Answering questions about big urban construction projects usually requires a Google search and then digging through a bunch of information, but what I'd like to be able to do is just geolocate myself on a map and see a little marker for the project, to click on it, and learn whatever key facts I want about the project.
For example, the Transbay Terminal has been under construction as long as I've lived in San Francisco. Whenever I walk past it, I wonder "when are the buses going to start running?". I wonder other questions too, like how much it cost, who lobbied for it at City Hall, what its capacity will be, and so on. It's surprisingly hard to get information about these questions, and even more so for less prominent projects going on around the city.
Over time, I've developed a detailed mental map of infrastructure changes going on in the city. I've always wanted these reflected in a single place, as a way to both better remember this information and share it with others. Also, when I'm in another less familiar city, I'd also love to be able to explore
Infrastructure is often underappreciated. It's expensive, the victim of tragedies of the commons, and all too easy to take for granted. Most people only notice infrastructure when it isn't working for them — great infrastructure tends to disappear when it's doing its job right. My hope with this project is to bring a little more hope and positive attention to the infrastructure that's being created and maintained around us.
And even if no one else uses it, I'll have a place to keep my own personal notes about cool projects going on around me. :)
"Science is a way of thinking more than it is a body of knowledge," said Carl Sagan.
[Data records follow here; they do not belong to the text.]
(* ===== verification/TreeChain.v ===== *)
(** * Chains of cells

    The nodes of one level of the index form a list linked to the right; each
    covers the keys from its least key up to the least key of its neighbour.  A
    chain is such a list for any kind of cell, with a condition [ok] on a cell
    and what it knows of the next one. *)

From S2P Require Import Prelude KVConfig RdmaConfig.
Open Scope Z_scope.

(** What a cell knows of its right neighbour. *)
Record link := Link { k_addr : Gaddr; k_fp : Gaddr; k_min : Key }.

Definition limit (nxt : option link) : Z := key_num (match nxt with Some l => k_min l | None => KeyMax end).

Section chain.
Context {C : Type} (lk : C → link).
Implicit Types (L : list C) (c d : C) (ok : C → option link → Prop) (nxt : option link).

Definition first L nxt : option link := match L with [] => nxt | c :: _ => Some (lk c) end.

Fixpoint chain ok L nxt : Prop :=
  match L with
  | [] => True
  | c :: L => ok c (first L nxt) ∧ chain ok L nxt
  end.

Lemma first_app L1 L2 nxt : first (L1 ++ L2) nxt = first L1 (first L2 nxt).
Proof. by destruct L1. Qed.

Lemma chain_app ok L1 L2 nxt : chain ok (L1 ++ L2) nxt ↔ chain ok L1 (first L2 nxt) ∧ chain ok L2 nxt.
Proof. induction L1 as [|c L1 IH]; cbn; [tauto|]. rewrite IH, first_app. tauto. Qed.

Lemma chain_middle ok L1 c L2 nxt :
  chain ok (L1 ++ c :: L2) nxt ↔ chain ok L1 (Some (lk c)) ∧ ok c (first L2 nxt) ∧ chain ok L2 nxt.
Proof. by rewrite chain_app. Qed.

Lemma chain_mono ok ok' L nxt :
  (∀ c nxt, c ∈ L → ok c nxt → ok' c nxt) → chain ok L nxt → chain ok' L nxt.
Proof.
  induction L as [|c L IH]; cbn; [done|]. intros H [Hc HL]. split; [apply H; [left|done]|].
  apply IH; [|done]. intros d n Hd. apply H. by right.
Qed.

Lemma chain_elem ok L nxt c : chain ok L nxt → c ∈ L → ∃ n, ok c n.
Proof.
  intros H (L1 & L2 & ->)%list_elem_of_split. apply chain_middle in H as (_ & H & _). eauto.
Qed.

(** ** Changing a chain *)

(** A cell replaced by one with the same link. *)
Lemma chain_replace (ok ok' : C → option link → Prop) L1 c c' L2 nxt :
  (∀ d n, d ∈ L1 ++ L2 → ok d n → ok' d n) → lk c' = lk c → ok' c' (first L2 nxt) →
  chain ok (L1 ++ c :: L2) nxt → chain ok' (L1 ++ c' :: L2) nxt.
Proof.
  intros Hm Hl Hc (H1 & H2 & H3)%chain_middle. apply chain_middle. rewrite Hl. split_and!; [|done|].
  - eapply chain_mono; [|exact H1]. intros d n Hd. apply Hm. set_solver.
  - eapply chain_mono; [|exact H3]. intros d n Hd. apply Hm. set_solver.
Qed.

(** A cell replaced by two. *)
Lemma chain_split (ok ok' : C → option link → Prop) L1 c c1 c2 L2 nxt :
  (∀ d n, d ∈ L1 ++ L2 → ok d n → ok' d n) → lk c1 = lk c →
  ok' c1 (Some (lk c2)) → ok' c2 (first L2 nxt) →
  chain ok (L1 ++ c :: L2) nxt → chain ok' (L1 ++ c1 :: c2 :: L2) nxt.
Proof.
  intros Hm Hl Hc1 Hc2 (H1 & H2 & H3)%chain_middle. apply chain_middle. rewrite Hl. cbn.
  split_and!; [|done|done|].
  - eapply chain_mono; [|exact H1]. intros d n Hd. apply Hm. set_solver.
  - eapply chain_mono; [|exact H3]. intros d n Hd. apply Hm. set_solver.
Qed.

End chain.

(** ** Ranges *)

Section ranges.
Context {C : Type} (lk : C → link) (hi : C → Z).
Implicit Types (L : list C) (c d : C) (nxt : option link).
Abbreviation chain := (chain lk).
Abbreviation first := (first lk).

Definition lo (c : C) : Z := key_num (k_min (lk c)).
Definition covers (c : C) (k : Key) : Prop := lo c ≤ key_num k < hi c.

Definition ranged (ok : C → option link → Prop) : Prop := ∀ c nxt, ok c nxt → lo c < hi c ∧ hi c = limit nxt.

Context (ok : C → option link → Prop) (Hok : ranged ok).

Lemma chain_limit L nxt : chain ok L nxt → limit (first L nxt) ≤ limit nxt.
Proof.
  induction L as [|c L IH]; cbn; [lia|]. intros [[H1 H2]%Hok HL]. specialize (IH HL).
  change (limit (Some (lk c))) with (lo c). lia.
Qed.

(** The place of a cell among the others. *)
Lemma chain_place L1 c L2 nxt :
  chain ok (L1 ++ c :: L2) nxt →
  lo c < hi c ≤ limit nxt ∧ limit (first (L1 ++ c :: L2) nxt) ≤ lo c ∧
  (∀ d, d ∈ L1 → lo d < hi d ≤ lo c) ∧ (∀ d, d ∈ L2 → hi c ≤ lo d < hi d).
Proof.
  intros H. pose proof H as (H1 & Hc & H2)%chain_middle. pose proof (Hok _ _ Hc) as [Hlt Hhi].
  pose proof (chain_limit _ _ H1) as Hl1. pose proof (chain_limit _ _ H2) as Hl2.
  change (limit (Some (lk c))) with (lo c) in Hl1. split_and!; [lia|lia| | |].
  - rewrite first_app. cbn. lia.
  - intros d (A1 & A2 & ->)%list_elem_of_split. apply chain_middle in H1 as (_ & [? Hd]%Hok & H1).
    pose proof (chain_limit _ _ H1) as Hl. change (limit (Some (lk c))) with (lo c) in Hl. lia.
  - intros d (A1 & A2 & ->)%list_elem_of_split. pose proof H2 as (H3 & [? _]%Hok & _)%chain_middle.
    pose proof (chain_limit _ _ H3) as Hl. change (limit (Some (lk d))) with (lo d) in Hl.
    rewrite first_app in Hhi. cbn in Hhi. lia.
Qed.

(** The border between two parts. *)
Lemma chain_cut L1 L2 nxt :
  chain ok (L1 ++ L2) nxt →
  (∀ d, d ∈ L1 → hi d ≤ limit (first L2 nxt)) ∧ (∀ d, d ∈ L2 → limit (first L2 nxt) ≤ lo d).
Proof.
  intros [H1 H2]%chain_app. split; intros d (B1 & B2 & ->)%list_elem_of_split; by apply chain_place in H1 || apply chain_place in H2; lia.
Qed.

Lemma chain_ascending L nxt : chain ok L nxt → ascending lo L.
Proof.
  unfold ascending. induction L as [|c L IH]; intros H; constructor; [apply IH, H|].
  apply Forall_forall. intros d Hd. destruct (chain_place [] c L nxt H) as (? & _ & _ & H2).
  specialize (H2 d Hd). lia.
Qed.

(** Each key above the first least key has exactly one cell. *)
Lemma chain_cover L nxt k :
  chain ok L nxt → limit (first L nxt) ≤ key_num k < limit nxt → ∃ c, c ∈ L ∧ covers c k.
Proof.
  induction L as [|c L IH]; intros H Hk; [cbn in Hk; lia|]. destruct H as [Hc HL].
  pose proof (Hok _ _ Hc) as [Hlt Hhi]. destruct (Z.lt_ge_cases (key_num k) (hi c)) as [Hl|Hl].
  - exists c. split; [left|]. split; [exact (proj1 Hk)|done].
  - destruct (IH HL) as (d & Hd & Hcov); [lia|]. exists d. split; [by right|done].
Qed.

Lemma chain_cover_unique L nxt c d k :
  chain ok L nxt → c ∈ L → d ∈ L → covers c k → covers d k → c = d.
Proof.
  intros H (L1 & L2 & ->)%list_elem_of_split Hd [Hc1 Hc2] [Hd1 Hd2].
  destruct (chain_place _ _ _ _ H) as (_ & _ & Hl & Hr).
  apply elem_of_app in Hd as [Hd|[->|Hd]%elem_of_cons]; [|done|].
  - specialize (Hl d Hd). lia.
  - specialize (Hr d Hd). lia.
Qed.

(** The cell with the greatest least key not above [k] covers it. *)
Lemma chain_floor L nxt c k :
  chain ok L nxt → c ∈ L → lo c ≤ key_num k < limit nxt →
  (∀ d, d ∈ L → lo d ≤ key_num k → lo d ≤ lo c) → covers c k.
Proof.
  intros H (L1 & L2 & ->)%list_elem_of_split Hk Hmax. split; [lia|].
  pose proof H as (_ & [Hlt Hhi]%Hok & _)%chain_middle. destruct L2 as [|d L2]; [cbn in Hhi; lia|].
  cbn in Hhi. change (limit (Some (lk d))) with (lo d) in Hhi. specialize (Hmax d ltac:(set_solver)). lia.
Qed.

End ranges.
Writing is similar—it is a process, not a position. It's as much about challenging and polishing an idea as it is about the idea itself. When I've written something, I'm suspicious when my view doesn't change at least a little before I share it with the world.
Almost everything I publish is radically different from its original draft. Discussion, feedback, and reflection mark the most valuable stage of the writing cycle, because they might uncover a neglected argument, produce a stronger rhetorical structure, or cause me to question my assumptions all together. This process can continue after publishing, too. Writing is just a snapshot in time of the author's thoughts, and it can get out of date as they learn more. Some of the biggest updates I've had in my worldview occurred after (and in some cases because!) I published an essay on the topic.
Most writers describe a similar process, but it is hidden from the reader. Writers constantly make decisions about what to say and how to articulate it, but we only see the result. The margins of my Google docs are filled with comments from friends, and it's fascinating to see how these conversations, questions, and disagreements inform the final result. But in the end, they are resolved into oblivion, and the final version contains no trace of the commentary. A lot of work happens before the writer hits "publish", but that process is invisible.
With Clarity, I played around with some workflow ideas for bringing the revision process to the forefront, without drowning the reader in the detail that the author intentionally (and rightfully) abstracts away from them. I still haven't figured out great solutions for these problems, and Clarity is very much in the not-yet-usable, "shitty prototype" stage, but I'll continue testing out ideas in here over time.
You can find the source code on Github.
Aldine: syntax highlighting for English
A while back, I learned Rob Pike believes that code shouldn't be syntax highlighted. He argues that we get along just fine without it in English, so it's just a distraction. That made me think, "Well why don't we have it English?" It seems like more of an accident of history rather than an intentional design decision. Anyways, what are bolding and italicizing if not a limited form of syntax highlighting?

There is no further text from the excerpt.